Забрав две унылые серые стопки, она вышла, затворив за собой дверь купе.
Повисла неловкая пауза. Мужчина снял пиджак, присел напротив и, искоса взглянув на смущенную девушку, представился:
— Николай Иванович.
«Ишь, гадалка из пеленок. Я и сам-то про себя теперь ничего не знаю…» — подумал он.
Николю Ивановичу перевалило за сорок. Казалось бы, мужчина в расцвете сил. Но два месяца назад внутренним распоряжением нового председателя КГБ он был отчислен из органов.
Он, отдавший всю жизнь службе родине, стал безработным! Сказать, что для него это было ударом, — не сказать ничего, и то, что он был не единственным, не успокаивало, а, пожалуй, ввергало в еще большее уныние: увольняли подразделениями, целыми отделами, закрывали, переводили, расформировывали. На глазах разваливали мощную отлаженную систему, доселе казавшуюся незыблемой. Для многих людей началась подлинная катастрофа.
Года полтора назад затрещала по швам и личная жизнь. Детей у них с женой не было. Поначалу они еще держались, надеялись, но с годами надежда улетучилась. Мысли о бездетности и раньше повергали жену в депрессию, но в последнее время, на фоне краха страны, когда все пошло наперекосяк, когда месяцами задерживали зарплату, жена все чаще стала прикладываться к бутылке. Сначала он утешал ее, как мог, уговаривал. Потом стал вспыхивать, повышать голос, запирать спиртное на ключ… Она убегала из дому и возвращалась навеселе. Начались ссоры. А потом… Она пошла вразнос и стала гулять — сначала по пьянке, случайно, а потом и без пьянки… Терпеть такую жизнь не было сил. А тут еще это чертово увольнение.

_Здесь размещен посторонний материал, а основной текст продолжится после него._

(* ===== verification/EncodedOpens.v ===== *)
(** * A written archive with an encoded header opens (src/src/archive.rs, src/src/headers.rs)

    The header was compressed, and encrypted if the options ask for it. The descriptor that
    stands in its place leads the reader to the packed header, which decodes to the header
    that was written. *)

From stdpp Require Import base numbers list option strings gmap.
From Stdlib Require Import ZArith Lia.
From S2P Require Import Prelude PropertyId Parsers Method CoderInfo Folder Error Operation Readers Resources FolderGraph PackInfo StreamInfo FilesInfo Aes DecoderPlan DecoderRun Entries FolderDecode FolderRead ArchiveSource PackedSource EntryReads Headers Archive Listing WriteHeader RoundTrip StreamRoundTrip CoderRoundTrip FilesRoundTrip HeaderRoundTrip WriteOptions Writers Lzma2Encoder WriteFolders StreamingFolder FolderWriting ArchiveWriter ArchiveWritten WrittenArchive WrittenOpens FolderCodecs WrittenLayouts WrittenReads.

(** The crates and the cipher keep what they document: decoders undo encoders. *)
Record codecs_agree `{LzmaMemory} `{Decoders} `{BlockCipher} `{EncoderLimits} (encodes : EncoderKind → bytes → bytes → Prop)
    (plain_decodes : PlainDecoder → bytes → bytes → Prop) (checked_decodes : CheckedDecoder → bytes → bytes → Prop) : Prop := {
  ca_decoders : decoders_spec plain_decodes checked_decodes;
  ca_bounded : decoders_bounded;
  ca_inverse : codecs_inverse encodes plain_decodes checked_decodes;
  ca_cipher : cbc_inverse;
  ca_memory : lzma_memory_known
}.

Lemma sub_list_mid (pre mid post : bytes) a b :
  a = zlen pre → b = a + zlen mid → sub_list a b (pre ++ mid ++ post) = mid.
Proof.
  intros -> ->. unfold sub_list. rewrite to_nat_zlen, drop_app_length, Z.add_simpl_l, to_nat_zlen. apply take_app_length.
Qed.

(** ** The folder of the header *)

(** The memory that decoding the header takes. *)
Definition header_memory `{LzmaMemory} `{EncoderLimits} (prepared : PreparedArchiveOptions) : Z :=
  lzma_memory (lzma_with_preset 6) +
  match ao_encryption (po_archive prepared) with
  | Some enc => if eo_encrypt_header enc then AES_CBC_WORKING_SET_BYTES + DECODER_OVERHEAD_BYTES else 0
  | None => 0
  end.

Section chain.
  Context `{LzmaMemory} `{Decoders} `{BlockCipher} `{Sha256} `{EncoderLimits}.
  Context (encodes : EncoderKind → bytes → bytes → Prop).
  Context (plain_decodes : PlainDecoder → bytes → bytes → Prop)
          (checked_decodes : CheckedDecoder → bytes → bytes → Prop).
  Context (Hagree : codecs_agree encodes plain_decodes checked_decodes).
  Context (prepared : PreparedArchiveOptions) (Hprep : prepared_ok prepared).
  Context (password : option (list Z)) (Hpw : opens_with prepared password).

Lemma header_decodes_back raw e :
  header_encoded encodes prepared raw e → zlen (ArchiveWriter.eh_packed e) + 16 ≤ u64_max → zlen raw ≤ u64_max →
  ∃ ks, decodes_back plain_decodes checked_decodes password ks (eh_packed e) raw ∧
    eh_coder_info e = chain_bytes (map kc_coder ks) ∧ eh_unpack_sizes e = map kc_output ks ∧
    chain_memory ks = header_memory prepared ∧ Forall is_u64 (map kc_output ks).
Proof.
  intros (compressed & aes & Hcomp & Haes & ->) Hmax Hraw. pose proof (zlen_nonneg raw). pose proof (zlen_nonneg compressed).
  cbn [eh_packed eh_coder_info eh_unpack_sizes] in *.
  destruct Hagree as [_ _ Hinv Hcbc Hmem]. set (o := lzma_with_preset 6) in *.
  destruct (lzma_preset_bits 6) as (Hlc & Hlp & Hpb). pose proof (lzma_preset_dict 6) as Hd. fold o in Hlc, Hlp, Hpb, Hd.
  assert (0 ≤ lzma_props_byte o < 225) as Hb by (unfold lzma_props_byte; rewrite Hlc, Hlp, Hpb; lia).
  destruct (lzma_compiles Hmem o (zlen raw)) as (p & Hp & Hdict & Hmemory & Hc & Hm);
    [unfold MAX_LZMA_DICTIONARY_BYTES; lia|done|].
  set (spec := SpecLzma _) in Hc, Hm.
  assert (decodes_back plain_decodes checked_decodes password [spec_known spec (PlanLzma p) (zlen raw)] compressed raw) as Hback.
  { apply one_decodes_back; try done. cbn. rewrite Hp, Hdict. by apply (ci_lzma _ _ _ Hinv). }
  unfold header_material, PreparedArchiveOptions_encryption in Haes. unfold header_memory. fold o. unfold opens_with in Hpw.
  destruct (ao_encryption (po_archive prepared)) as [enc|] eqn:Eenc; cbn [fmap option_fmap option_map from_option pe_options] in *.
  - destruct aes as [m|].
    + destruct Haes as [-> Haes]. destruct (prepared_power _ _ Hprep Eenc) as [Hcycles Hpow].
      destruct (encrypted_decodes_back plain_decodes checked_decodes password _ _ _ _ _ Haes
        ltac:(cbn [pe_settings]; by rewrite Hcycles) Hpw Hcbc Hmax Hback ltac:(cbn; lia))
        as (k & Hback' & Hk & Ho & Hlen & Hmem').
      eexists. split; [exact Hback'|]. cbn [map]. rewrite Hk, Ho, Hmem'.
      split_and!; [|done|by rewrite <- Hmemory; cbn; rewrite Z.add_0_r|].
      * apply (encode_aes_chain [spec]). by constructor.
      * constructor; [unfold is_u64; lia|]. constructor; [cbn; unfold is_u64; lia|done].
    + rewrite Haes, Z.add_0_r. eexists. split; [exact Hback|]. split_and!; [by apply encode_lzma_chain|done| |].
      * rewrite <- Hmemory. apply Z.add_0_r.
      * constructor; [cbn; unfold is_u64; lia|done].
  - destruct aes; [done|]. rewrite Z.add_0_r. eexists. split; [exact Hback|]. split_and!; [by apply encode_lzma_chain|done| |].
    + rewrite <- Hmemory. apply Z.add_0_r.
    + constructor; [cbn; unfold is_u64; lia|done].
Qed.

End chain.

Definition header_streams (raw : bytes) : FolderStreamLayout :=
  {| fl_explicit_sizes := []; fl_final_size := Some (zlen raw); fl_digests := [None] |}.

Section layout.
  Context `{Nom} (ks : list KnownCoder) (packed raw : bytes).
Abbreviation cs := (map kc_coder ks).
  Context (Hchain : chain_ok cs) (Hlast : default 0 (kc_output <$> last ks) = zlen raw).
  Context (pos : Z) (u : UnpackInfo) (Hu : unpack_info_of [encoded_folder (chain_bytes cs) (map kc_output ks)] u).
  Context (Hpacked : zlen packed ≤ u64_max) (Hraw : zlen raw ≤ u64_max).
Let pack := encoded_pack_info pos (zlen packed).

Lemma header_num_folders : UnpackInfo_num_folders_usize u = 1.
Proof. unfold UnpackInfo_num_folders_usize. by rewrite (uo_offsets _ _ Hu), block_offsets_length. Qed.

(** The iterator after the only folder. *)
Definition header_plans : FolderPlans := {|
  fp_pack_info := pack; fp_unpack_info := u; fp_substream_info := None; fp_folder_index := 1; fp_pack_index := 1;
  fp_output_base := zlen cs; fp_pack_offset := zlen packed; fp_stream_size_base := 0; fp_stream_digest_base := 1;
  fp_finished := false
|}.

Lemma header_next :
  ∃ g, Folder_graph (chain_folder cs) = Ok g ∧
    FolderPlans_next (FolderPlans_new pack u None) =
      (Some (Ok (chain_layout ks g packed raw 0 (header_streams raw))), header_plans).
Proof.
  destruct (written_folders_parse _ u 0 (encoded_folder (chain_bytes cs) (map kc_output ks)) cs Hu eq_refl eq_refl Hchain)
    as (g & Hparse & Hg & Ho). exists g. split; [done|].
  destruct (chain_graph cs Hchain) as (g' & Hg' & _ & Hpi & Hfinal). rewrite Hg in Hg'. injection Hg' as <-.
  pose proof (zlen_nonneg packed). pose proof (zlen_nonneg raw). pose proof Hchain as [Hall Hlen].
  unfold FolderPlans_next. cbn [FolderPlans_new fp_finished fp_folder_index fp_unpack_info].
  rewrite header_num_folders, decide_False by lia.
  unfold FolderPlans_next_folder, FolderPlans_folder_stream_count.
  cbn [FolderPlans_new fp_unpack_info fp_pack_info fp_substream_info fp_folder_index fp_pack_index fp_output_base
    fp_pack_offset fp_stream_size_base fp_stream_digest_base fp_finished].
  change (Z.of_nat 0) with 0 in Hparse. rewrite Hparse, Hpi.
  change (checked_add 0 (zlen [(0%nat, 0%nat)])) with (Some 1). cbn [ok_or].
  change (get_range 0 1 (pack_size pack)) with (Some [zlen packed]). cbn [ok_or].
  rewrite chain_total; [|eapply Forall_impl; [exact Hall|]; by intros c [? _]|unfold MAX_FOLDER_STREAMS in Hlen; lia]. cbn [ok_or].
  unfold checked_add at 1. rewrite decide_True by (unfold MAX_FOLDER_STREAMS in Hlen; lia). cbn [ok_or]. rewrite Z.add_0_l.
  assert (get_range 0 (zlen cs) (unpack_sizes u) = Some (map kc_output ks)) as ->.
  { rewrite (uo_sizes _ _ Hu). cbn [map concat encoded_folder cf_coder_unpack_sizes].
    apply (get_range_mid [] _ []); [done|]. by rewrite !zlen_map. }
  cbn [ok_or]. assert (map kc_output ks !! fg_final_output g = Some (zlen raw)) as ->.
  { rewrite Hfinal, <- Hlast, length_map. change (map kc_output ks) with (kc_output <$> ks).
    rewrite list_lookup_fmap, last_lookup, <- Nat.sub_1_r. rewrite length_map in *.
    destruct (ks !! (length ks - 1)%nat) eqn:El; [done|]. apply lookup_ge_None in El. unfold zlen in Hlen.
    rewrite length_map in Hlen. lia. }
  cbn [ok_or]. change (saturating_sub 1 1) with 0. change (checked_add 0 0) with (Some 0).
  change (checked_add 0 1) with (Some 1). cbn [ok_or].
  rewrite (uo_digests _ _ Hu). cbn [map encoded_folder cf_folder_crc].
  change (default [] (get_range 0 (0 + 1) [None])) with [@None Z].
  unfold FolderStreamLayout_new. rewrite decide_False by (cbn; intros [?|[_ ?]]; done). cbn [try_fold].
  unfold checked_sub at 1. rewrite decide_True by lia. cbn [ok_or]. rewrite decide_True by done.
  unfold sum_sizes_step, checked_add at 1. rewrite decide_True by lia. cbn [ok_or].
  rewrite !Z.sub_0_r, !Z.add_0_l. reflexivity.
Qed.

Теперь пить стал он. Жизнь зашла в тупик. Каждый день приносил новости одну хуже другой. Он не мог ни спать, ни читать, ни думать — угрюмые мысли не давали покоя, и он топил их в алкоголе. Демонстрировать свои слабости никому не хотелось. Позвонил паре друзей — лучше бы не звонил: у одного инфаркт, лежит в военном госпитале; второй застрелился из табельного оружия… Набухая тяжелой депрессией, он и сам был близок к самоубийству. Разъезжая по темным столичным улицам, — иногда он «левачил», подбрасывая голосующих на обочине редких прохожих, — он все чаще и чаще испытывал желание на полной скорости протаранить парапет Яузы и похоронить одним махом все. Удерживала только мысль о старенькой маме: не перенесет. И однажды, вернувшись домой, он швырнул в пыльный угол ключи от машины, покидал вещи в коробки и поехал на вокзал. В Кисловодск, к матери, в родные края.
Девушка напротив него, подперев подбородок, смотрела в окно и тоже о чем-то думала. О чем-то невеселом, показалось ему.